Another early remembrance connected with the old stone school house is that of seeing Hiram, during the summer noons, catch fish in a pail back of old Jonas More's grist mill and put them in the pot holes in the red sandstone rocks, to be kept there till we went home at night. Then he took them in his dinner pail and put them in his pond down in the pasture lot. I suspect that it was this way that chubs were introduced into the West Settlement trout stream. The fish used to swim around and around in the pot holes seeking a way to escape. I would put my finger into the water but jerk it back quickly as the fish came around. I was afraid of them. But before that I was once scared into a panic by a high-soaring hen hawk. I have probably pointed out to you where, one summer day, as I was going along the road out on what we called the big hill, I looked skyward and saw a big hen hawk describing his large circles about me. A sudden fear fell upon me, and I took refuge behind the stone wall. Still earlier in my career I had my first panic farther along on this same road. I suppose I had started off on my first journey to explore the world when, getting well down the Deacon road beside the woods, I looked back and, seeing how far I was from home, was seized with a sudden consternation and turned and ran back as fast as I could go. I have seen a young robin do the same thing when it had wandered out a yard or so on the branch away from its nest.
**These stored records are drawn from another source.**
Lemma output_values_shaped_witness :
  (∀ g, rule_in g [card_rule; titles_rule; attributes_rule] → attr_by_name g)
  ∧ resolveSelectFields [card_rule; titles_rule; attributes_rule] (root card_doc)
    = Ok {[ js "card" := RRecord {[ js "label" := RArray [RString (js "in")] ]};
            js "titles" := RArray [];
            js "attributes" := RRecord ∅ ]}
  ∧ shaped (RRecord {[ js "card" := RRecord {[ js "label" := RArray [RString (js "in")] ]};
                       js "titles" := RArray [];
                       js "attributes" := RRecord ∅ ]}).
Proof.
  assert (∀ g, rule_in g [card_rule; titles_rule; attributes_rule] → attr_by_name g)
    as Hattr.
  { intros g Hg Ht nested Hvb. rule_in_cases;
      first [vm_compute in Ht; discriminate Ht | vm_compute in Hvb; discriminate Hvb]. }
  assert (resolveSelectFields [card_rule; titles_rule; attributes_rule] (root card_doc)
          = Ok {[ js "card" := RRecord {[ js "label" := RArray [RString (js "in")] ]};
                  js "titles" := RArray [];
                  js "attributes" := RRecord ∅ ]}) as Hrun
    by (vm_compute; reflexivity).
  split_and!; [exact Hattr|exact Hrun|].
  exact (proj2 (output_values_shaped _ (root card_doc) Hattr) _ Hrun).
Defined.

Lemma single_is_first_of_multi_witness :
  resolveSelectFields [items_rule] (root list_doc)
  = Ok {[ js "items" := RArray [RString (js "1"); RString (js "2")] ]}
  ∧ resolveSelectFields [first_item_rule] (root list_doc)
    = Ok {[ js "items" := RString (js "1") ]}.
Proof.
  assert (resolveSelectFields [items_rule] (root list_doc)
          = Ok {[ js "items" := RArray [RString (js "1"); RString (js "2")] ]}) as Hrun
    by (vm_compute; reflexivity).
  split; [exact Hrun|].
  exact (single_is_first_of_multi (js "items") (js "li.x") (js "text") VBUndefined
           (Some true) None (root list_doc) _ eq_refl eq_refl Hrun).
Defined.

Lemma multi_one_value_per_match_witness :
  resolveSelectFields [titles_rule] (root abc_doc)
  = Ok {[ js "titles" := RArray [RString (js "a"); RString []; RString (js "c")] ]}
  ∧ ∃ els, find (root abc_doc) (js "p") = inr els
           ∧ length [RString (js "a"); RString []; RString (js "c")] = length els.
Proof.
  assert (resolveSelectFields [titles_rule] (root abc_doc)
          = Ok {[ js "titles" := RArray [RString (js "a"); RString []; RString (js "c")] ]})
    as Hrun by (vm_compute; reflexivity).
  split; [exact Hrun|].
  exact (multi_one_value_per_match (js "titles") (js "p") (js "attr")
           (VBString (js "title")) (Some true) (root abc_doc) _ eq_refl Hrun).
Defined.

Lemma distinct_names_order_irrelevant_witness :
  [items_rule; list_rule] ≡ₚ [list_rule; items_rule]
  ∧ NoDup (varName <$> [items_rule; list_rule])
  ∧ ∃ result',
      resolveSelectFields [list_rule; items_rule] (root list_doc) = Ok result'
      ∧ ∀ k, result' !! k
             = ({[ js "items" := RArray [RString (js "1"); RString (js "2")];
                   js "list" := RString (js "12") ]} : IResolveFieldRecord) !! k.
Proof.
  assert ([items_rule; list_rule] ≡ₚ [list_rule; items_rule]) as Hperm
    by apply perm_swap.
  assert (NoDup (varName <$> [items_rule; list_rule])) as Hnodup
    by (apply (bool_decide_unpack _); vm_compute; exact I).
  split_and!; [exact Hperm|exact Hnodup|].
  apply (distinct_names_order_irrelevant _ _ _ _ Hperm Hnodup).
  vm_compute. reflexivity.
Defined.

Lemma well_typed_rules_never_fail_witness :
  Forall well_typed [card_rule; titles_rule; first_item_rule]
  ∧ (∀ g, rule_in g [card_rule; titles_rule; first_item_rule] → selector g ≠ [] →
          ∀ x : Node, ∃ els, find x (selector g) = inr els)
  ∧ ∃ result,
      resolveSelectFields [card_rule; titles_rule; first_item_rule] (root card_doc)
      = Ok result.
Proof.
  assert (Forall well_typed [card_rule; titles_rule; first_item_rule]) as Hwt.
  { repeat constructor. }
  assert (∀ g, rule_in g [card_rule; titles_rule; first_item_rule] → selector g ≠ [] →
               ∀ x : Node, ∃ els, find x (selector g) = inr els) as Hquery.
  { intros g Hg _ x. rule_in_cases; apply dom_find_ok; vm_compute; reflexivity. }
  split_and!; [exact Hwt|exact Hquery|].
  exact (well_typed_rules_never_fail _ (root card_doc) Hwt Hquery).
Defined.

Definition empty_doc : Tree := el "root" [] [].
I mastered only my a-b-c's at the old stone school house. A year or two later we were sent off in the West Settlement district and I went to school at a little unpainted school house with a creek on one side of it and toeing squarely on the highway on the other. This also was about one and a half miles from home, an easy, adventurous journey in the summer with the many allurements of fields, stream, and wood, but in winter often a battle with snow and cold. In winter we went across lots, my elder brothers breaking a path through the fields and woods. How the tracks in the snow—squirrels, hares, skunks, foxes—used to excite my curiosity! And the line of ledges off on the left in the woods where brother Wilson used to set traps for skunks and coons—how they haunted my imagination as I caught dim glimpses of them, trudging along in our narrow path! One mild winter morning, after I had grown to be a boy of twelve or thirteen, my younger brother and I had an adventure with a hare. He sat in his form in the deep snow between the roots of a maple tree that stood beside the path. We were almost upon him before we discovered him. As he did not move I withdrew a few yards to a stone wall and armed myself with a boulder the size of my fist. Returning, I let drive, sure of my game, but I missed by a foot, and the hare bounded away over the wall and out into the open and off for the hemlocks a quarter of a mile away. A rabbit in his form only ten feet away does not so easily become a rabbit in the hand. This desire of the farm boy to slay every wild creature he saw was universal in my time. I trust things have changed in this respect since then.